Gleichzeitig entfernt sich die Inflation immer weiter vom Zielwert der Europäischen Zentralbank, die eine Rate von knapp unter 2 Prozent anstrebt. Deshalb hat die EZB die Zinsen nahezu abgeschafft und zudem beschlossen, die Märkte in den kommenden Monaten mit mehr als einer Billion Euro zu fluten. Das soll die Wirtschaft vor allem in schwächelnden Euro-Ländern ankurbeln und die Preissteigerungen wieder in die Höhe treiben.

Hauptverantwortlich für die sinkenden Preise war auch im Januar die Entwicklung bei Mineralölprodukten. Leichtes Heizöl kostete knapp 31 Prozent weniger als ein Jahr zuvor, Kraftstoffe waren um rund 15 Prozent billiger.
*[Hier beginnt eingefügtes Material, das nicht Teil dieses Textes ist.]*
(** Frame, subframe and slot of the [x]-th slot of a second, put together. *)
Lemma slot_count sec x K : 1 <= K → (sec * 100 + x / (K * 10)) mod 1024 * (K * 10) + (x / K) mod 10 * K + x mod K = (sec * (1000 * K) + x) mod (10240 * K).
Proof.
  intros HK. set (y := sec * (1000 * K) + x). replace (10240 * K) with (K * 10 * 1024) by lia. rewrite (Z.rem_mul_r y (K * 10) 1024) by lia.
  assert (Y0 : y = x + sec * 100 * (K * 10)) by (unfold y; lia). assert (H0 : K * 10 ≠ 0) by lia.
  assert (Y1 : y / (K * 10) = sec * 100 + x / (K * 10)) by (rewrite Y0, Z.div_add by done; apply Z.add_comm). assert (Y2 : y mod (K * 10) = x mod (K * 10)) by (by rewrite Y0, Z.mod_add by done).
  rewrite Y1, Y2, (Z.rem_mul_r x K 10) by lia. generalize (x mod K) ((x / K) mod 10) ((sec * 100 + x / (K * 10)) mod 1024). intros a b z. lia.
Qed.

Lemma slot_point_spec t : 0 <= t < 2 ^ 62 →
  calculate_slot_point (scs w) (wrap 64 (t / 10 ^ 9)) (wrap 32 (Z.quot (t mod 10 ^ 9) 1000)) (1000 / get_nof_slots_per_subframe (to_numerology_value (scs w))) =
    Ok (slot_point.mk mu ((t / slot_ns) mod (10240 * M))).
Proof.
  intros Ht. destruct rate_range as (_ & _ & HM & Hsn & Hsu & Hsl & Hsp). rewrite slots_of_numerology. unfold calculate_slot_point. rewrite slots_of_numerology. rewrite (wo_mu _ _ _ HW).
  set (sec := t / 10 ^ 9). set (ns := t mod 10 ^ 9). assert (Hns : 0 <= ns < 10 ^ 9) by (apply Z.mod_pos_bound; lia). assert (Hsec : 0 <= sec < 2 ^ 40) by (split; [apply Z.div_pos; lia|apply Z.div_lt_upper_bound; lia]).
  rewrite Z.quot_div_nonneg by lia. set (us := ns / 1000). assert (Hus : 0 <= us < 10 ^ 6) by (split; [apply Z.div_pos; lia|apply Z.div_lt_upper_bound; lia]).
  rewrite (wrap_small 32 us) by lia_fits. rewrite (wrap_small 64 sec) by lia_fits. set (d := 1000 / M) in *. assert (Hd : 0 < d) by nia. rewrite (proj2 (Z.eqb_neq _ _)) by lia. cbn [negb].
  set (x := us / d). assert (Hx : 0 <= x) by (apply Z.div_pos; lia).
  assert (A1 : us / 1000 = x / M) by (unfold x; rewrite Z.div_div by lia; f_equal; lia). assert (A2 : us / 10000 = x / (M * 10)) by (unfold x; rewrite Z.div_div by lia; f_equal; lia).
  assert (A3 : t / slot_ns = sec * (1000 * M) + x).
  { rewrite (Z.div_mod t (10 ^ 9)) by lia. fold sec ns. rewrite <- Hsn. replace (slot_ns * (1000 * M) * sec + ns) with (ns + sec * (1000 * M) * slot_ns) by lia. rewrite Z.div_add by lia. unfold x, us. rewrite Z.div_div by lia. rewrite Hsl. lia. }
  assert (Hb : 0 <= us / 10000 < 100) by (split; [apply Z.div_pos; lia|apply Z.div_lt_upper_bound; lia]). rewrite (wrap_small 64 (sec * 100)) by lia_fits. rewrite (wrap_small 64) by lia_fits.
  unfold NOF_SUBFRAMES_PER_FRAME, NOF_SFNS. rewrite A1.
  destruct (slot_point.of_subframe_parts mu ((sec * 100 + us / 10000) mod 1024) ((x / M) mod 10) (x mod M)) as (s & -> & Hw & H1 & H2 & H3 & H4);
    [pose proof (wo_range _ _ _ HW); lia|apply Z.mod_pos_bound; lia|apply Z.mod_pos_bound; lia|apply Z.mod_pos_bound; lia|].
  destruct s as [m c]. change (m = mu) in H1. subst m. rewrite A3, A2 in *. cbn [assume mbind result_bind]. do 2 f_equal. rewrite (slot_parts c), H2, H3, H4. apply slot_count. apply HM.
Qed.

Lemma symbol_at_split t : 0 <= t → symbol_at t = t / 10 ^ 9 * N + (t mod 10 ^ 9) * N / 10 ^ 9 ∧ (t * N) mod 10 ^ 9 = ((t mod 10 ^ 9) * N) mod 10 ^ 9.
Proof.
  intros Ht. unfold symbol_at. rewrite (Z.div_mod t (10 ^ 9)) at 1 4 by lia. set (q := t / 10 ^ 9). set (r := t mod 10 ^ 9).
  replace ((10 ^ 9 * q + r) * N) with (r * N + q * N * 10 ^ 9) by lia. rewrite Z.div_add, Z.mod_add by lia. lia.
Qed.

Lemma taken_current t j : 0 <= t → current N (t mod 10 ^ 9) j ↔ taken t (t / 10 ^ 9 * N + j).
Proof. intros Ht. destruct (symbol_at_split t Ht) as [HS HM]. unfold current, taken. rewrite HS, HM. lia. Qed.

Lemma symbol_slot t : 0 <= t → symbol_at t / n = t / slot_ns.
Proof.
  intros Ht. destruct rate_range as (_ & Hn & HM & Hsn & _). unfold symbol_at. rewrite Z.div_div by lia. replace (t * N) with (t * (1000 * M) * n) by lia. rewrite Z.div_mul_cancel_r by lia.
  rewrite <- Hsn. by rewrite Z.div_mul_cancel_r by lia.
Qed.

Lemma symbol_count a K x : 0 < K → 0 <= x < n → a mod K * n + x = (a * n + x) mod (K * n).
Proof.
  intros HK Hx. rewrite (Z.mul_comm K), Z.rem_mul_r by lia. rewrite Z.div_add_l by lia. rewrite (Z.div_small x), Z.add_0_r by lia. rewrite (Z.add_comm (a * n)), Z.mod_add, (Z.mod_small x) by lia. lia.
Qed.

Lemma boundary_iff t : (t * N) mod 10 ^ 9 = 0 → symbol_at t mod n = 0 ↔ on_boundary t.
Proof.
  intros HZ. destruct rate_range as (_ & Hn & HM & Hsn & _ & _ & Hsp). unfold symbol_at, on_boundary. pose proof (Z.div_mod (t * N) (10 ^ 9) ltac:(done)) as HQ. rewrite HZ in HQ. set (S := t * N / 10 ^ 9) in *.
  assert (HL : t * n = slot_ns * S). { apply (Z.mul_reg_r _ _ (1000 * M)); [lia|]. rewrite <- Hsn in HQ. lia. } clear HQ HZ Hsn. clearbody S. generalize dependent slot_ns. intros d Hsp HL.
  rewrite !Z.mod_divide by lia. split; intros [q Hq]; exists q; [apply (Z.mul_reg_r _ _ n)|apply (Z.mul_reg_l _ _ d)]; [lia| |lia|]; [rewrite HL, Hq|rewrite <- HL, Hq]; lia.
Qed.

(** The point of the time: a slot ahead when the time is the first instant of a slot and is
    taken for the last symbol of the slot before. *)
Definition point_offset (t r : Z) : Z := if bool_decide (on_boundary t ∧ r ≠ symbol_at t) then n else 0.

Lemma current_point t r : 0 <= t < 2 ^ 62 → taken t r →
  slot_symbol_point.of_slot (slot_point.mk mu ((t / slot_ns) mod (10240 * M))) (r mod n) n = Ok (point (r + point_offset t r)) ∧ slot_symbol_point.wf (point (r + point_offset t r)).
Proof.
  intros Ht HT. destruct rate_range as (_ & Hn & HM & _). pose proof (wo_range _ _ _ HW) as Hmu. set (c := (t / slot_ns) mod (10240 * M)). assert (Hc : 0 <= c < 10240 * M) by (apply Z.mod_pos_bound; lia).
  assert (Hw : slot_point.wf (slot_point.mk mu c)) by (split; [cbn; lia|done]). pose proof (Z.mod_pos_bound r n ltac:(lia)) as Hr.
  destruct (slot_symbol_point.symbol_of_slot_spec (slot_point.mk mu c) (r mod n) n Hw ltac:(lia) Hr) as (-> & HP & _). cbn [slot_point.numerology_val slot_point.count_val] in *.
  assert (HX : slot_symbol_point.mk n mu (c * n + r mod n) = point (r + point_offset t r)); [|by rewrite <- HX]. unfold point. f_equal.
  set (S := symbol_at t). assert (HS : S / n = t / slot_ns) by (apply symbol_slot; lia). pose proof (Z.div_mod S n ltac:(lia)) as HD. pose proof (Z.mod_pos_bound S n ltac:(lia)) as HB.
  assert (HE : r + point_offset t r = (t / slot_ns) * n + r mod n).
  { unfold point_offset. rewrite <- HS. destruct HT as [->|[-> HZ]]; fold S.
    - rewrite bool_decide_eq_false_2 by tauto. lia.
    - pose proof (boundary_iff t HZ) as HG. fold S in HG.
      destruct (decide (S mod n = 0)) as [Hz|Hz].
      + rewrite bool_decide_eq_true_2 by (split; [by apply HG|lia]). replace (S - 1) with (n - 1 + (S / n - 1) * n) by lia. rewrite Z.mod_add, Z.mod_small by lia. lia.
      + rewrite bool_decide_eq_false_2 by (intros [Hb _]; by apply HG in Hb). replace ((S - 1) mod n) with (S mod n - 1); [lia|]. apply (Z.mod_unique_pos _ _ (S / n)); lia. }
  rewrite HE. unfold c. apply symbol_count; lia.
Qed.

(** The symbol a reading is taken for. *)
Definition reported (t : Z) : Z := t / 10 ^ 9 * N + match get_symbol_index (calculate_ns_fraction_from t) (symbol_duration w) with Ok j => j | Fault _ => 0 end.

Lemma reported_spec t : 0 <= t → taken t (reported t) ∧ get_symbol_index (calculate_ns_fraction_from t) (symbol_duration w) = Ok (reported t mod N).
Proof.
  intros Ht. destruct rate_range as (HR & _). destruct (seconds_spec t Ht) as [_ HF]. unfold reported. rewrite HF, (wo_duration _ _ _ HW).
  destruct (symbol_index_spec N (t mod 10 ^ 9) HR ltac:(apply Z.mod_pos_bound; lia)) as (j & -> & HC & Hj). split; [by apply taken_current|]. f_equal. rewrite Z.add_comm, Z.mod_add, Z.mod_small by lia. done.
Qed.

Lemma circular_spec r0 r K : 0 < K < 2 ^ 31 → 0 <= r - r0 < K → circular_distance (r mod K) (r0 mod K) K = r - r0.
Proof.
  intros HK Hd. unfold circular_distance. pose proof (Z.mod_pos_bound r K ltac:(lia)) as Ha. pose proof (Z.mod_pos_bound r0 K ltac:(lia)) as Hb.
  assert (HE : (r mod K - r0 mod K) mod K = r - r0) by (rewrite <- Zminus_mod; apply Z.mod_small; lia). set (a := r mod K) in *. set (b := r0 mod K) in *. clearbody a b.
  destruct (Z.leb_spec b a); rewrite wrap_small by lia_fits; rewrite <- HE; [by rewrite Z.mod_small by lia|]. replace (a - b) with (K + a - b + -1 * K) by lia. rewrite Z.mod_add, Z.mod_small by lia. done.
Qed.

Lemma point_sub c k : 0 <= k < 2 ^ 30 → slot_symbol_point.wf (point c) → slot_symbol_point.sub (point c) (swrap 32 (wrap 32 k)) = Ok (point (c - k)).
Proof.
  intros Hk Hw. rewrite (wrap_small 32 k) by lia_fits. rewrite swrap_small by (unfold sfits; lia). unfold slot_symbol_point.sub. rewrite sadd_Ok by (unfold sfits; lia). cbn [mbind result_bind]. rewrite slot_symbol_point.symbol_add_spec by (done || lia).
  unfold point. cbn [slot_symbol_point.nof_symbols slot_symbol_point.numerology slot_symbol_point.count_val]. unfold slot_symbol_point.period. cbn [slot_symbol_point.nof_symbols slot_symbol_point.numerology]. do 2 f_equal.
  rewrite Z.add_0_l. by rewrite Zplus_mod_idemp_l.
Qed.

(** A poll tells the symbols since the last one. *)
Lemma poll_spec t r0 : 0 <= t < 2 ^ 62 → let r := reported t in 0 <= r - r0 < N →
  poll w t (r0 mod N) = Ok (r mod N, map (λ c, point (c + point_offset t r)) (seqZ (r0 + 1) (r - r0))).
Proof.
  intros Ht r Hr. destruct rate_range as (_ & Hn & HM & _). destruct (reported_spec t ltac:(lia)) as [HT HI]. fold r in HT, HI. clearbody r. destruct (seconds_spec t ltac:(lia)) as [HS HF].
  assert (HN : N < 2 ^ 20) by nia. unfold poll. rewrite HI, (wo_rate _ _ _ HW), (wo_n _ _ _ HW). cbn [mbind result_bind]. rewrite circular_spec by lia. destruct (Z.eqb_spec (r - r0) 0) as [->|Hne]; [done|].
  rewrite HS, HF, slot_point_spec by done. cbn [mbind result_bind]. destruct (current_point t r Ht HT) as [HP Hw].
  assert (Hmod : (r mod N) mod n = r mod n) by (rewrite (Z.mul_comm n), <- Z.mul_assoc, (Z.mul_comm n), Z.mul_assoc, (Z.mul_comm _ n); rewrite Z.rem_mul_r by lia; rewrite (Z.mul_comm n), Z.mod_add, Z.mod_mod by lia; done).
  rewrite Hmod, HP. cbn [mbind result_bind]. rewrite (mapM_Ok _ (λ i, point (r + point_offset t r - (r - r0 - 1 - i)))).
  - cbn [mbind result_bind]. do 2 f_equal. replace (seqZ (r0 + 1) (r - r0)) with (Z.add (r0 + 1) <$> seqZ 0 (r - r0)) by (rewrite fmap_add_seqZ; f_equal; lia). rewrite map_map. apply map_ext. intros i. f_equal. lia.
  - intros i Hi%elem_of_seqZ. apply point_sub; [|done]. clear - Hi Hr HN. lia.
Qed.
Weil auch Gas und Fernwärme günstiger wurden und sich Strom nur leicht um 0,2 Prozent auf Jahressicht verteuerte, war Energie insgesamt um 9,0 Prozent billiger als im Januar 2014. Ohne Berücksichtigung von Energie wären die Preise im Januar auf Jahressicht nicht gefallen, sondern um 0,8 Prozent gestiegen.

Allerdings konnten Verbraucher auch günstiger Nahrungsmittel kaufen als vor einem Jahr. Die Preise sanken um 1,3 Prozent. Hingegen verteuerten sich Dienstleistungen um 1,2 Prozent gegenüber dem Vorjahresmonat - vor allem, weil Mieter 1,3 Prozent mehr Kaltmiete bezahlen mussten.

Experten gehen davon aus, dass die Inflation noch einige Monate negativ bleiben wird. Ökonom Ulf Krauss von der Landesbank Hessen-Thüringen (Helaba) ist aber überzeugt: „Sobald sich der Ölpreis erholt, wird die Inflationsrate spätestens im zweiten Halbjahr den negativen Bereich verlassen.“ Für Deutschland erwartet die Helaba im Gesamtjahr eine Inflation von nur 0,5 Prozent, die DZ Bank rechnet sogar nur mit einer Rate von 0,4 Prozent.